*Brief*
I would like each line of the data that holds the word "Hall" copied out.

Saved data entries

______

(** One iteration of the digit loop, on the dimension with permutation [k]. *)
Lemma index_step_ok pm indices i k j d :
  let es := extents (dims s) in
  0 <= i < prodZ es ->
  dims s !! j = Some d -> sd_permutation d = Z.of_nat k ->
  pm !! k = Some (Z.of_nat j) -> length indices = length (dims s) ->
  index_step es pm (indices, i mod prodZ (drop k es), prodZ (drop k es)) (Z.of_nat k) =
  Ret (<[j := digits es i !!! k]> indices, i mod prodZ (drop (S k) es),
       prodZ (drop (S k) es)).
Proof.
  intros es Hi Hd Hk Hpm Hlen.
  pose proof (extents_lookup _ wf_permutation _ _ Hd) as He. rewrite Hk, Nat2Z.id in He.
  pose proof (extents_drop_pos k) as Hdk. pose proof (extents_drop_pos (S k)) as HdS.
  fold es in He, Hdk, HdS.
  assert (Hsh : 1 <= sd_sharding d) by (eapply wf_sharding_pos, list_elem_of_lookup_2; done).
  rewrite (drop_S es (sd_sharding d) k He), prodZ_cons in Hdk |- *.
  set (p := prodZ (drop (S k) es)) in *. unfold index_step.
  rewrite (vec_get_lookup es k _ He). cbn [mbind outcome_bind].
  rewrite div64_ok by (unfold i64; lia). cbn [mbind outcome_bind].
  rewrite (Z.mul_comm (sd_sharding d) p), Z.div_mul, (Z.mul_comm p) by lia.
  pose proof (Z.mod_pos_bound i (sd_sharding d * p) ltac:(lia)).
  rewrite div64_ok by (unfold i64; lia). cbn [mbind outcome_bind].
  destruct (digit_step i (sd_sharding d) p Hsh ltac:(lia)) as [H1 H2]. rewrite H1.
  rewrite (vec_get_lookup pm k _ Hpm). cbn [mbind outcome_bind].
  apply lookup_lt_Some in Hd as Hj.
  rewrite vec_set_ok by lia. cbn [mbind outcome_bind].
  pose proof (Z.mod_pos_bound (i / p) (sd_sharding d) ltac:(lia)).
  rewrite mul64_ok by (unfold i64; nia). cbn [mbind outcome_bind].
  pose proof (Z.mod_pos_bound i p ltac:(lia)).
  rewrite sub64_ok by (rewrite H2; unfold i64; lia). cbn [mbind outcome_bind].
  rewrite H2, Nat2Z.id. do 4 f_equal. symmetry. apply list_lookup_total_correct.
  by apply digits_lookup.
Qed.

Lemma ComputeTileIndex_ok i :
  0 <= i < num_devices_ (devices s) -> ComputeTileIndex i s = Ret (tile_index s i).
Proof.
  intros Hi. rewrite <- extents_prod_devices in Hi.
  pose proof wf_permutation as Hp. unfold ComputeTileIndex.
  destruct (unpermute_ok (dims s) Hp) as (pm & n & -> & Hpm & Hlk).
  cbn [mbind outcome_bind]. set (es := extents (dims s)) in *.
  pose proof (extents_drop_pos 0) as H0. rewrite drop_0 in H0. fold es in H0.
  rewrite foldM_mul64; [|lia|apply extents_ge1|unfold i64; fold es; lia].
  cbn [mbind outcome_bind]. rewrite Z.mul_1_l.
  destruct (foldM_range (index_step es pm)
    (fun k '(indices, rem, stride) =>
       length indices = length (dims s) /\
       rem = i mod prodZ (drop k es) /\ stride = prodZ (drop k es) /\
       forall j d, dims s !! j = Some d -> sd_permutation d < Z.of_nat k ->
         indices !! j = Some (digits es i !!! Z.to_nat (sd_permutation d)))
    0 (length es) (replicate (length (dims s)) 0, i, prodZ es))
    as ([[indices rem] stride] & E & Hlen & _ & _ & Hall).
  - cbv beta iota. rewrite length_replicate, drop_0, Z.mod_small by done.
    split_and!; [done..|]. intros j d Hd. pose proof (perm_range _ Hp _ _ Hd). lia.
  - intros k [[indices rem] stride] Hk (Hlen & -> & -> & Hall).
    unfold es in Hk. rewrite extents_length in Hk. rewrite Z.add_0_l.
    destruct (pos_at_lookup _ Hp (Z.of_nat k) ltac:(lia)) as (d & Hd & Hdk).
    pose proof (Hlk _ _ Hd) as Hpk. rewrite Hdk, Nat2Z.id in Hpk.
    eexists; split; [by apply (index_step_ok pm indices i k (pos_at (dims s) (Z.of_nat k)) d)|].
    cbv beta iota. rewrite length_insert. split_and!; [done..|].
    intros j d' Hd' Hlt. destruct (decide (j = pos_at (dims s) (Z.of_nat k))) as [->|Hne].
    + rewrite Hd in Hd'. injection Hd' as <-. rewrite Hdk, Nat2Z.id.
      apply list_lookup_insert_eq. rewrite Hlen. by apply lookup_lt_Some in Hd.
    + rewrite list_lookup_insert_ne by done. apply Hall; [done|].
      assert (sd_permutation d' <> Z.of_nat k); [|lia].
      intros Hc. apply Hne. rewrite <- Hc. symmetry. by apply pos_at_perm.
  - rewrite E. cbn [mbind outcome_bind]. unfold mret, outcome_ret. f_equal.
    apply list_eq_same_length with (length (dims s)); [|done|].
    { unfold tile_index. by rewrite length_fmap. }
    intros j a b Hj Ha Hb. unfold tile_index in Hb. rewrite list_lookup_fmap in Hb.
    destruct (dims s !! j) as [d|] eqn:Hd; [|done]. injection Hb as <-.
    pose proof (perm_range _ Hp _ _ Hd). unfold es in Hall.
    rewrite (Hall j d Hd) in Ha by (rewrite extents_length; lia). congruence.
Qed.

(** *** The specification is a bijection between shards and valid indices *)

Lemma tile_index_length i : length (tile_index s i) = length (dims s).
Proof. unfold tile_index. apply length_fmap. Qed.

Lemma tile_index_lookup i j d : dims s !! j = Some d ->
  tile_index s i !! j =
  Some (digits (extents (dims s)) i !!! Z.to_nat (sd_permutation d)).
Proof. intros H. unfold tile_index. by rewrite list_lookup_fmap, H. Qed.

Lemma tile_index_valid i : valid_index s (tile_index s i).
Proof.
  apply Forall2_same_length_lookup_2; [by rewrite tile_index_length|].
  intros j d x Hd Hx. rewrite (tile_index_lookup i j d Hd) in Hx. injection Hx as <-.
  pose proof (extents_lookup _ wf_permutation _ _ Hd) as He.
  pose proof (digits_lookup _ i _ _ He) as Hg.
  rewrite (list_lookup_total_correct _ _ _ Hg). apply Z.mod_pos_bound.
  assert (1 <= sd_sharding d); [|lia].
  eapply wf_sharding_pos; [done|]. by eapply list_elem_of_lookup_2.
Qed.
(** One iteration assigns the interval of a real dimension and skips the
    replica dimension. *)
Lemma bounds_step_ok N idx k d x :
  valid_index s idx -> dims s !! k = Some d -> idx !! k = Some x ->
  (length (reals (dims s)) <= N)%nat ->
  let ivs k := tile_ivals (take k (dims s)) (take k idx) in
  let st k := (mkBuf (buf_of N ((ivs k).*1)) (buf_of N ((ivs k).*2)),
               Z.of_nat (length (ivs k))) in
  bounds_step s idx (st k) (Z.of_nat k) = Ret (st (S k)).
Proof.
  intros Hv Hd Hx HN ivs st. pose proof (Forall2_length _ _ _ Hv) as Hlen.
  assert (Hin : d ∈ dims s) by (by eapply list_elem_of_lookup_2).
  pose proof (wf_dims s Hwf d Hin) as Hwd.
  assert (Hnext : ivs (S k) = ivs k ++ (if is_replica d then []
    else [(tile_extent d * x, tile_extent d * x + tile_extent d - 1)])).
  { unfold ivs. rewrite (take_S_r _ _ _ Hd), (take_S_r _ _ _ Hx). apply tile_ivals_snoc.
    rewrite !length_take. lia. }
  assert (Hlk : (length (ivs (S k)) <= N)%nat).
  { unfold ivs. rewrite tile_ivals_length by (rewrite !length_take; lia).
    etransitivity; [|exact HN]. rewrite <- (take_drop (S k) (dims s)) at 2.
    rewrite reals_app, length_app. lia. }
  unfold bounds_step, st. rewrite (vec_get_lookup _ _ _ Hd). cbn [mbind outcome_bind].
  fold (is_replica d). rewrite Hnext in Hlk |- *. destruct (is_replica d) eqn:Hr.
  - by rewrite app_nil_r.
  - destruct (is_replica_false d Hwd Hr) as [Hs He]. rewrite length_app in Hlk. cbn in Hlk.
    pose proof (wf_size_i64 d Hin). destruct Hwd as (_ & Hsh & _).
    pose proof (dim_coord_range idx k d x Hv Hd Hx).
    rewrite div64_ok by (unfold i64; lia). cbn [mbind outcome_bind].
    rewrite (vec_get_lookup _ _ _ Hx). cbn [mbind outcome_bind]. fold (tile_extent d).
    rewrite mul64_ok by (unfold i64; nia). cbn [mbind outcome_bind].
    rewrite add64_ok by (unfold i64; nia). cbn [mbind outcome_bind].
    rewrite sub64_ok by (unfold i64; nia). cbn [mbind outcome_bind].
    pose proof (rect_set_next (ivs k) N (tile_extent d * x)
      (tile_extent d * x + tile_extent d - 1) ltac:(lia)) as Hset.
    destruct (set_lo _ _ _) as [r|?|?|]; cbn [mbind outcome_bind] in Hset |- *; try done.
    rewrite Hset. cbn [mbind outcome_bind].
    rewrite length_app. cbn [length]. do 2 f_equal. lia.
Qed.
(** With a permutation the two sides of a one-dimensional reshard disagree:
    between two well-formed shardings that differ in one dimension, a source
    shard sends a slice that its target shard does not receive. *)
Theorem scatter_gather_permuted_mismatch `{!RealmLimits} :
  exists dim src dst a b ca cb sl,
    wf src /\ wf dst /\ boxable src /\ boxable dst /\
    0 <= a < num_devices_ (devices src) /\ 0 <= b < num_devices_ (devices dst) /\
    GetScatterGatherConfig dim (Some a) None src dst = Ret ca /\
    GetScatterGatherConfig dim None (Some b) src dst = Ret cb /\
    sl ∈ from_source ca /\ slice_dst_shard sl = b /\ sl ∉ to_target cb.
Proof.
  exists 0, (mkSharding [mkDim 8 2 1; mkDim 8 2 0] (mkDeviceList 0 4)),
    (mkSharding [mkDim 8 4 1; mkDim 8 2 0] (mkDeviceList 4 8)), 1, 4.
  do 2 eexists. exists (mkSlice 1 4 (mkRect [4; 0] [5; 3])).
  split_and!;
    lazymatch goal with
    | |- _ = Ret _ => vm_compute; reflexivity
    | _ => by apply (bool_decide_unpack _)
    end.
Qed.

______

*Answer to this exercise*
    as ([[indices rem] stride] & E & Hlen & _ & _ & Hall).
  - intros k [[indices rem] stride] Hk (Hlen & -> & -> & Hall).
    + rewrite list_lookup_insert_ne by done. apply Hall; [done|].
    pose proof (perm_range _ Hp _ _ Hd). unfold es in Hall.
    rewrite (Hall j d Hd) in Ha by (rewrite extents_length; lia). congruence.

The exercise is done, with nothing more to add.